I also added a restart with the same terminal command as in restore.sh, pkill -f node, which is available through a node imported plugin const { execSync } = require('child_process');

This allows when the following error codes happen: err.code === -1001 || err.code === -1021 || //This is recvwindow, if NTP client is correctly setup on the bot server it shouldn't give this error often, if at all. err.code === 'ECONNRESET' || err.code === 'ECONNREFUSED' || err.code === 'ENOBUFS'

ENOBUFS is memory issue error, which most of you might not have, but for me with 6 GB and zswap (definitely recommend, big performance boost on Ubuntu Debian) it triggered the same behaviour, and multiple times a day. If you encounter this, first try to set export NODE_OPTIONS="--max-old-space-size=5780" (or corresponding environment variable in Windows).

dasbts commented 1 year ago

I also had to add to mongo-state-storage.js first off a try-catch error handling for the connection itself, but also before that, do the following:

    try {
      // Close any pre-existing Mongo connections
      MongoClient.close();
    } catch (err) {
      // Ignore if already closed
    }

This is to ensure that if the whole bot restarts (which I could not do through PubSub, by the way, as it only restarted the sockets, not the frontend) when something more significant happens to the bot.

Restarting the sockets through the interval seems to work, but not always, which I'm currently testing and investigating.
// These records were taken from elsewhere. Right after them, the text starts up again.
Definition new_conversation_post (env : Env) (form : new_conversation_form) : M response :=
  let raw_number := strip (or_empty (form_contact_number form)) in
  let contact_name :=
    match strip (or_empty (form_contact_name form)) with
    | [] => None
    | name => Some name
    end in
  let initial_message := strip (or_empty (form_initial_message form)) in
  let page := (RenderTemplate new_conversation_html, 200%Z) in
  match raw_number with
  | [] => flash NumberRequired danger ;; ret page
  | _ =>
    match normalize_chat_id raw_number with
    | Raise (ValueError why) => flash (BadNumber why) danger ;; ret page
    | Raise e => raise e
    | Ok chat_id =>
      existing <- query (find_conversation (Some chat_id)) ;;
      match existing with
      | Some conversation =>
        flash AlreadyExists info ;;
        ret (Redirect (Conversation.id conversation), 302%Z)
      | None =>
        created <- utcnow env ;;
        updated <- utcnow env ;;
        conversation <- add_conversation (Some chat_id) contact_name created updated ;;
        let done :=
          commit ;;
          flash Created success ;;
          ret (Redirect (Conversation.id conversation), 302%Z) in
        match initial_message with
        | [] => done
        | _ =>
          match send_and_read_id env chat_id initial_message with
          | Raise (HTTPError code) =>
            rollback ;;
            flash (InitialSendHTTPError code) danger ;;
            ret page
          | Raise e =>
            rollback ;;
            flash (InitialSendFailed e) danger ;;
            ret page
          | Ok external_id =>
            sent <- utcnow env ;;
            ext <- lift (bind_text external_id) ;;
            add_message (Conversation.id conversation) agent initial_message sent ext ;;
            done
          end
        end
      end
    end
  end.

(** ** The webhook *)

Definition ignored (detail : string) : response :=
  (Jsonify (status_detail (py "ignored") (JStr (py detail))), 200%Z).

(** [datetime.utcfromtimestamp(timestamp) if timestamp else datetime.utcnow()] *)
Definition sent_at_of (env : Env) (timestamp : json) : M datetime :=
  if truthy timestamp then lift (utcfromtimestamp timestamp) else utcnow env.

(** A payload value headed for a NOT NULL text column. *)
Definition bind_required (v : json) : result pystr :=
  and_then (bind_text v) (fun t =>
  match t with
  | Some s => Ok s
  | None => Raise IntegrityError
  end).

(** The conversation of [chat_id], created when there is none. *)
Definition resolve_conversation (chat_id contact_name : json) (sent_at : datetime)
    : M Conversation.t :=
  chat <- lift (bind_text chat_id) ;;
  found <- query (find_conversation chat) ;;
  match found with
  | Some conversation => ret conversation
  | None =>
    name <- lift (bind_text contact_name) ;;
    add_conversation chat name sent_at sent_at
  end.

Definition handle_incoming_message (env : Env) (payload : json) : M response :=
  message_data <- lift (get_or payload (py "messageData") (JObj [])) ;;
  sender_data <- lift (get_or payload (py "senderData") (JObj [])) ;;
  text_data <- lift (get message_data (py "textMessageData")) ;;
  let text_data := py_or text_data (JObj []) in
  message_text <- lift (get text_data (py "textMessage")) ;;
  if negb (truthy message_text) then ret (ignored "Mensaje sin texto")
  else
    chat_id <- lift (get sender_data (py "chatId")) ;;
    sender_name <- lift (get sender_data (py "senderName")) ;;
    let contact_name := py_or sender_name chat_id in
    external_id <- lift (get payload (py "idMessage")) ;;
    timestamp <- lift (get payload (py "timestamp")) ;;
    sent_at <- sent_at_of env timestamp ;;
    conversation <- resolve_conversation chat_id contact_name sent_at ;;
    now <- utcnow env ;;
    execute (update_updated_at (Conversation.id conversation) now) ;;
    text <- lift (bind_required message_text) ;;
    ext <- lift (bind_text external_id) ;;
    add_message (Conversation.id conversation) customer text sent_at ext ;;
    commit ;;
    ret (Jsonify (status_body (py "received")), 200%Z).

(** The text of an outgoing event, plain or extended. *)
Definition outgoing_text (message_data : json) : result json :=
  and_then (get_or message_data (py "textMessageData") (JObj [])) (fun plain =>
  and_then (get plain (py "textMessage")) (fun text =>
  if truthy text then Ok text
  else
    and_then (get_or message_data (py "extendedTextMessageData") (JObj [])) (fun extended =>
    get extended (py "text")))).

Definition handle_outgoing_message (env : Env) (payload : json) : M response :=
  message_data <- lift (get_or payload (py "messageData") (JObj [])) ;;
  chat_id <- lift (get message_data (py "chatId")) ;;
  message_text <- lift (outgoing_text message_data) ;;
  external_id <- lift (get payload (py "idMessage")) ;;
  timestamp <- lift (get payload (py "timestamp")) ;;
  sent_at <- sent_at_of env timestamp ;;
  if negb (truthy chat_id && truthy message_text)
  then ret (ignored "Mensaje saliente sin datos")
  else
    conversation <- resolve_conversation chat_id chat_id sent_at ;;
    ext <- lift (bind_text external_id) ;;
    existing_message <- query (latest_message ext (Conversation.id conversation)) ;;
    match existing_message with
    | Some existing => execute (update_sent_at (Message.id existing) sent_at)
    | None =>
      text <- lift (bind_required message_text) ;;
      add_message (Conversation.id conversation) agent text sent_at ext
    end ;;
    now <- utcnow env ;;
    execute (update_updated_at (Conversation.id conversation) now) ;;
    commit ;;
    ret (Jsonify (status_body (py "stored")), 200%Z).

Definition handle_outgoing_status (payload : json) : M response :=
  external_id <- lift (get payload (py "idMessage")) ;;
  status <- lift (get payload (py "status")) ;;
  if negb (truthy external_id) then ret (ignored "Sin id de mensaje")
  else
    ext <- lift (bind_text external_id) ;;
    found <- query (find_message ext) ;;
    match found with
    | None => ret (ignored "Mensaje desconocido")
    | Some _ => ret (Jsonify (status_detail (py "acknowledged") status), 200%Z)
    end.

(** [request.get_json(silent=True) or {}]: [None] stands for a body that is
    not JSON. *)
Definition payload_of (body : option json) : json :=
  py_or (match body with Some v => v | None => JNull end) (JObj []).

Definition green_webhook (env : Env) (body : option json) : M response :=
  let payload := payload_of body in
  webhook_type <- lift (get payload (py "typeWebhook")) ;;
  if is_str webhook_type (py "incomingMessageReceived")
  then handle_incoming_message env payload
  else if is_str webhook_type (py "outgoingMessageReceived")
  then handle_outgoing_message env payload
  else if is_str webhook_type (py "outgoingMessageStatus")
  then handle_outgoing_status payload
  else ret (ignored "Evento no manejado").

(** ** The application *)

Inductive request :=
| GetDashboard
| GetConversation (conversation_id : Z)
| PostConversation (conversation_id : Z) (form : conversation_form)
| GetNewConversation
| PostNewConversation (form : new_conversation_form)
| PostWebhook (body : option json)
| GetHealth.

Definition view (env : Env) (r : request) : M response :=
  match r with
  | GetDashboard => ret (RenderTemplate index_html, 200%Z)
  | GetConversation i => conversation_detail_get i
  | PostConversation i form => conversation_detail_post env i form
  | GetNewConversation => ret (RenderTemplate new_conversation_html, 200%Z)
  | PostNewConversation form => new_conversation_post env form
  | PostWebhook body => green_webhook env body
  | GetHealth => ret (Jsonify (status_body (py "ok")), 200%Z)
  end.

Definition is_webhook (r : request) : bool :=
  match r with
  | PostWebhook _ => true
  | _ => false
  end.

(** What outlives a request: the database and the clock. *)
Record Server := mkServer {
  database : Store;
  readings : nat
}.

Definition pristine : Server := mkServer empty_store 0.

(** Two customers write, the operator answers the first and opens a
    conversation that exists. *)
Definition sample_trace : list (Env * bool * request) :=
  [(sample_env, true,
    PostWebhook (incoming_event (JStr (py "34600112233@c.us")) "hola" "A1"
                   (JInt 1700000100%Z)));
   (sample_env, true,
    PostWebhook (incoming_event (JStr (py "34600445566@c.us")) "buenas" "A2" JNull));
   (sample_env, false, PostConversation 1%Z (mkConversationForm (Some (py " claro "))));
   (sample_env, false,
    PostNewConversation (mkNewForm (Some (py "+34 600 44 55 66")) None (Some (py "hola"))))].

Record Served := mkServed {
  answer : response;
  flashed : list (notice * category);
  after : Server
}.

(** One request from start to finish.  An exception that leaves the view
    goes to [handle_errors]; the session is dropped at the end, so what was
    not committed is gone.  [json_only] says the client accepts JSON and
    not HTML. *)
Definition serve (env : Env) (json_only : bool) (r : request) (sv : Server) : Served :=
  let '(outcome, w) := view env r (mkWorld (database sv) (database sv) (readings sv) []) in
  mkServed
    (match outcome with
     | Ok resp => resp
     | Raise e => handle_errors (json_only || is_webhook r) e
     end)
    (flashes w)
    (mkServer (committed w) (ticks w)).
Hopefully, these heavier resets caused the edge cases when it continues the socket in the background (which I confirmed in the last two posts work as seen in PubSub notifications of updated timestamps and successful try of ) but not the frontend. Why I believe so is because I have observed different restarting behaviors depending on what caused it.

Still got one mystical error that I need to investigate, which started coming up after adding a try of closing the MongoDB before connecting: ReferenceError: job is not defined at process. (/srv/dist/server.js:1:92891) at process.emit (events.js:400:28) at process._fatalException (internal/process/execution.js:167:25)

Except for that last error, I believe it is way better than when I started looking into this. Will create a PR ASAP.

EDIT: LMAO, focusing so much on my daily job, obviously the error is because I copy pasted the slack code. But I'll come back with update on testing and evaluating as it likely impeded the restarts now.

dasbts commented 1 year ago

While allowing a full restart with the pkill -f node command helped A LOT, I'm still seeing that the GUI sometimes loses the connection to the backend Binance miniTicker, however, as confirmed previously, I'm getting it to reconnect in the background.

In my initial investigation I tried to use reconnecting websocket on the frontend sockets, and I think I got it to work by importing reconnecting-websockets and replacing the frontend websocket, so might look that way again. However, when I did PubSub to restart the websocket for that symbol (which was quite stupid, but I had to test it) in the front-end action timer, it actually restarted the GUI every time, but ofc. only on the page I had open, and as long as I had the GUI open.

paunandrei commented 11 months ago

@dasbts Hi, any news on this?Did you successfully tested it?